** Try it **
Copy verbatim the material from its first line to the line that holds "set (answer' := with_IP (reqIP p) answer).", including that line.

** Source records **
=== Begin Enclosure ===
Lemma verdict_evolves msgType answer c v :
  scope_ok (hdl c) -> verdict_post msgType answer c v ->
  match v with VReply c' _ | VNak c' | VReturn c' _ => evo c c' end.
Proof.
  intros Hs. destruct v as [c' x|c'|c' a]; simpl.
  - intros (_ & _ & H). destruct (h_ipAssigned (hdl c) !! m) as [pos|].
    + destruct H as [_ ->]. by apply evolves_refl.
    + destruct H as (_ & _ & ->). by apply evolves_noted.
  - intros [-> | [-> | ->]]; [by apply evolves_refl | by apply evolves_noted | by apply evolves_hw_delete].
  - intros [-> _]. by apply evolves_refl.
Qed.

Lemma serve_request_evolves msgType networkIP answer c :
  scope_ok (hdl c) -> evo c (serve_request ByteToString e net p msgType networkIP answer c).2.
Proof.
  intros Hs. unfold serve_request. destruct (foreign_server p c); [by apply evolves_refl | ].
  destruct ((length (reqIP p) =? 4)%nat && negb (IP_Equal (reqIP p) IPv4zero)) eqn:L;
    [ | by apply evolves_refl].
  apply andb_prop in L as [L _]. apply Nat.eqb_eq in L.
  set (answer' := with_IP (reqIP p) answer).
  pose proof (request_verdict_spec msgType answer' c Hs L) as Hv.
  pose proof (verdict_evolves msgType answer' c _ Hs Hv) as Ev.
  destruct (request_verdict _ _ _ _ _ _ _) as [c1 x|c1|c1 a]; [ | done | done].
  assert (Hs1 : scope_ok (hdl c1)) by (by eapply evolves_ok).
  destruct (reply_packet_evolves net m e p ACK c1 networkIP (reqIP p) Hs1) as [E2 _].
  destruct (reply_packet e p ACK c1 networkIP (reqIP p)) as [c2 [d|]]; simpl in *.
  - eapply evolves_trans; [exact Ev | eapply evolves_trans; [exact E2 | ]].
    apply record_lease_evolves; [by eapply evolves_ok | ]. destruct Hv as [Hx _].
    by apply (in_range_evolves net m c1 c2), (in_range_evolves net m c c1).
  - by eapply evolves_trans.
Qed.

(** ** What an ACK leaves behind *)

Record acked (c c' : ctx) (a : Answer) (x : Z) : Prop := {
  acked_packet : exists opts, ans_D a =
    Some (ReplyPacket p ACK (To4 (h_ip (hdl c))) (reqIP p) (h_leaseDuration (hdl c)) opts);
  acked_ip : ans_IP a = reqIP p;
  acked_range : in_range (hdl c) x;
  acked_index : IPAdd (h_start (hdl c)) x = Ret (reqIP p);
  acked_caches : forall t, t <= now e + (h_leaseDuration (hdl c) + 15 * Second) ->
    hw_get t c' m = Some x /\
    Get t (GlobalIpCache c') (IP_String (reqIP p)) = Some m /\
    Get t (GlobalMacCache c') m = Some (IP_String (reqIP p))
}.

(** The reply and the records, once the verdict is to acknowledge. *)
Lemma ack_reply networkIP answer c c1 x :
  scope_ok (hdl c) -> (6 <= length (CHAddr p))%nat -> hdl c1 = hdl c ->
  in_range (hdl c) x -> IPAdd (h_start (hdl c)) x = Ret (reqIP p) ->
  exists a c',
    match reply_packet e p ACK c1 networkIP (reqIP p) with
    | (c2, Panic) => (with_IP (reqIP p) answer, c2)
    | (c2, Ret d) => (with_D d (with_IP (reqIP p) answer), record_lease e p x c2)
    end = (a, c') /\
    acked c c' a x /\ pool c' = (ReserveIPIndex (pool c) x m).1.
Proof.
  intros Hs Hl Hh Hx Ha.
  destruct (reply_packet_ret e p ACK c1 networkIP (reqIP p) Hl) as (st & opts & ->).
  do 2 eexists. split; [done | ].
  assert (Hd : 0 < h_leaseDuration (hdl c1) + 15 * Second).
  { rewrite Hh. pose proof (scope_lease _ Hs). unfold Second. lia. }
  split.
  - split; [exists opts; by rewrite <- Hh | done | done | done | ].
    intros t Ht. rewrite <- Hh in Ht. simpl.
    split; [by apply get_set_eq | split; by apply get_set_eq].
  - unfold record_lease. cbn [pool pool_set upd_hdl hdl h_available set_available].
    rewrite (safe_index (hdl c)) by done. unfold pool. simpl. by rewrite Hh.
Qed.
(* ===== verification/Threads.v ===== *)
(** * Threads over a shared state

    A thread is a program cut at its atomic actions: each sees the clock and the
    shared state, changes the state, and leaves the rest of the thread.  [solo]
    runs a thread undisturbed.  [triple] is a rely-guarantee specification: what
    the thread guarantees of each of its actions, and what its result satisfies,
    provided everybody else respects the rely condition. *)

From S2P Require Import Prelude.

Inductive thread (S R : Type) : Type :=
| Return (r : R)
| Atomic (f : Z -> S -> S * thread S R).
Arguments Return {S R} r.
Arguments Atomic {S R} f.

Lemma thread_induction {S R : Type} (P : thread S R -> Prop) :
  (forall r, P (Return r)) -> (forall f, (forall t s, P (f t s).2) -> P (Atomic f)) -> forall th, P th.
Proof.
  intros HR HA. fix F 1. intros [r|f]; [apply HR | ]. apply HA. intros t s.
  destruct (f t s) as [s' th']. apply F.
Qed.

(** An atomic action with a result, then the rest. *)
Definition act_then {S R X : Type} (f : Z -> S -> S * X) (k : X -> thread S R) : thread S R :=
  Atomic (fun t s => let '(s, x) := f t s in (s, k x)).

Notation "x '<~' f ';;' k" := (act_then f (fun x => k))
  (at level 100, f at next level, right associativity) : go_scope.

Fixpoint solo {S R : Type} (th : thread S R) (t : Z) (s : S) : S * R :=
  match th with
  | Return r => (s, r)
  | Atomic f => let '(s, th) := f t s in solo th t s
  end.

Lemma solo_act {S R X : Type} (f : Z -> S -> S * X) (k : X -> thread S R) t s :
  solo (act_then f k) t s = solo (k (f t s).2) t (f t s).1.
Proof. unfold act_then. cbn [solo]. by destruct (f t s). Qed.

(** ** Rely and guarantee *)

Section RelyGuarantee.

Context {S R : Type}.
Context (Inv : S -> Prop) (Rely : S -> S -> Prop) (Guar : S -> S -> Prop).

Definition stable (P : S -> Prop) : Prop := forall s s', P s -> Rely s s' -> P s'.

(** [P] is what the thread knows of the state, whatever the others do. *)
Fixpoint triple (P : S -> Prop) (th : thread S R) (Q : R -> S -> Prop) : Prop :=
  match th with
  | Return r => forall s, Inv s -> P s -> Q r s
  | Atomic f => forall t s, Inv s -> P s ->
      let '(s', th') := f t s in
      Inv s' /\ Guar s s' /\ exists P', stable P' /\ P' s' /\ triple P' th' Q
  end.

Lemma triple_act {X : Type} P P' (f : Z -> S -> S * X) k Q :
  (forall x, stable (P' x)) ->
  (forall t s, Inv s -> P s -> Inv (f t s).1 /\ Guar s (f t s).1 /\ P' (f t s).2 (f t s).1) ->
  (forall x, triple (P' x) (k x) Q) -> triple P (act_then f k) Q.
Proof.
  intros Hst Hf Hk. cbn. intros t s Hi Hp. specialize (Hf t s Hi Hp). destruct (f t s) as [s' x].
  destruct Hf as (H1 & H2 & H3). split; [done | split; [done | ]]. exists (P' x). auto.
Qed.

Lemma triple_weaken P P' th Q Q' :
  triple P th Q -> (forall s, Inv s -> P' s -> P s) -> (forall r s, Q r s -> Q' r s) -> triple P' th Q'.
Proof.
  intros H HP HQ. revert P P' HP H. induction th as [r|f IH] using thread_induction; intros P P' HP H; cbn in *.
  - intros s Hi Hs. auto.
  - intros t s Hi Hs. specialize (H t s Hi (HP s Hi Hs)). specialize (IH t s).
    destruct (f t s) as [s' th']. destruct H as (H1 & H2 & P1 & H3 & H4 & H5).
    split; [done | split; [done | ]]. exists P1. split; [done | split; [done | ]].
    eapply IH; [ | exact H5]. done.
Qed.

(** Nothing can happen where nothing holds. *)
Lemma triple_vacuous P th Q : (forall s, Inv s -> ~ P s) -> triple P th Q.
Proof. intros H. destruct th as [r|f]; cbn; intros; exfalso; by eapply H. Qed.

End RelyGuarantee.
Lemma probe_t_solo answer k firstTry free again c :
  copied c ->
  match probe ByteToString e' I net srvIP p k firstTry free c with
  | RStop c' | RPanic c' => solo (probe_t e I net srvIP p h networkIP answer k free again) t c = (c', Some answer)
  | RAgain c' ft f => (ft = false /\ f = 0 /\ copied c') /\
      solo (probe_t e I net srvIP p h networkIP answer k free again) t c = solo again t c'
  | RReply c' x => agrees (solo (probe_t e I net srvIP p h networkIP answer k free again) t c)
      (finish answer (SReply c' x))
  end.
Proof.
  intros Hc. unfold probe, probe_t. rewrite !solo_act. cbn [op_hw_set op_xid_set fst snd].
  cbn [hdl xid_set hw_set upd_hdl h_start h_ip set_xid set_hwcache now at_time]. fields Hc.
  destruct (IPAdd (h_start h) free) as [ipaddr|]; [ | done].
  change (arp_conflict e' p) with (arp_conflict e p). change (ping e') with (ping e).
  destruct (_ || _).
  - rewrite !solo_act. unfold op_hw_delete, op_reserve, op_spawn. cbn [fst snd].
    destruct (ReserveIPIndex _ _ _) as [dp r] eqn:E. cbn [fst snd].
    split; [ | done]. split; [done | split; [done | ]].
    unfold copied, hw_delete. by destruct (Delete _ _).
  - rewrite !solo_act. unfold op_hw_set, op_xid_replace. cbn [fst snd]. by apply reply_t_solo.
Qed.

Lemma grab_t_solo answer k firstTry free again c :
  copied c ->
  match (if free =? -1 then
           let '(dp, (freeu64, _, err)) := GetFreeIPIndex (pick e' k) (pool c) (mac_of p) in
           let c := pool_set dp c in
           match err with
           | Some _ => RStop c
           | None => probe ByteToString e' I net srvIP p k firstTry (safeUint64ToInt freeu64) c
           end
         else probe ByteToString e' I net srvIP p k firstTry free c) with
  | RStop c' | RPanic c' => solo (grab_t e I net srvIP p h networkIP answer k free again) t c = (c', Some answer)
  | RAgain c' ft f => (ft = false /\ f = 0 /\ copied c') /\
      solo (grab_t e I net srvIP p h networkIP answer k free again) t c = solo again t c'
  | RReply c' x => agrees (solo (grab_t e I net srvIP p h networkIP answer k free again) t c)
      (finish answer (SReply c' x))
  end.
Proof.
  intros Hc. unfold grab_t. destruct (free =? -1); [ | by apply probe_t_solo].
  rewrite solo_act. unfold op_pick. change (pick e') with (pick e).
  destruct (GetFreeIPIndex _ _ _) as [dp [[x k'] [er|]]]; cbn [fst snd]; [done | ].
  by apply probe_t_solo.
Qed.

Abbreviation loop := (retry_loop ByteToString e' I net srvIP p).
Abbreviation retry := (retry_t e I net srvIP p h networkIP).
=== End Enclosure ===
** Solution to this problem **
Lemma verdict_evolves msgType answer c v :
  scope_ok (hdl c) -> verdict_post msgType answer c v ->
  match v with VReply c' _ | VNak c' | VReturn c' _ => evo c c' end.
Proof.
  intros Hs. destruct v as [c' x|c'|c' a]; simpl.
  - intros (_ & _ & H). destruct (h_ipAssigned (hdl c) !! m) as [pos|].
    + destruct H as [_ ->]. by apply evolves_refl.
    + destruct H as (_ & _ & ->). by apply evolves_noted.
  - intros [-> | [-> | ->]]; [by apply evolves_refl | by apply evolves_noted | by apply evolves_hw_delete].
  - intros [-> _]. by apply evolves_refl.
Qed.

Lemma serve_request_evolves msgType networkIP answer c :
  scope_ok (hdl c) -> evo c (serve_request ByteToString e net p msgType networkIP answer c).2.
Proof.
  intros Hs. unfold serve_request. destruct (foreign_server p c); [by apply evolves_refl | ].
  destruct ((length (reqIP p) =? 4)%nat && negb (IP_Equal (reqIP p) IPv4zero)) eqn:L;
    [ | by apply evolves_refl].
  apply andb_prop in L as [L _]. apply Nat.eqb_eq in L.
  set (answer' := with_IP (reqIP p) answer).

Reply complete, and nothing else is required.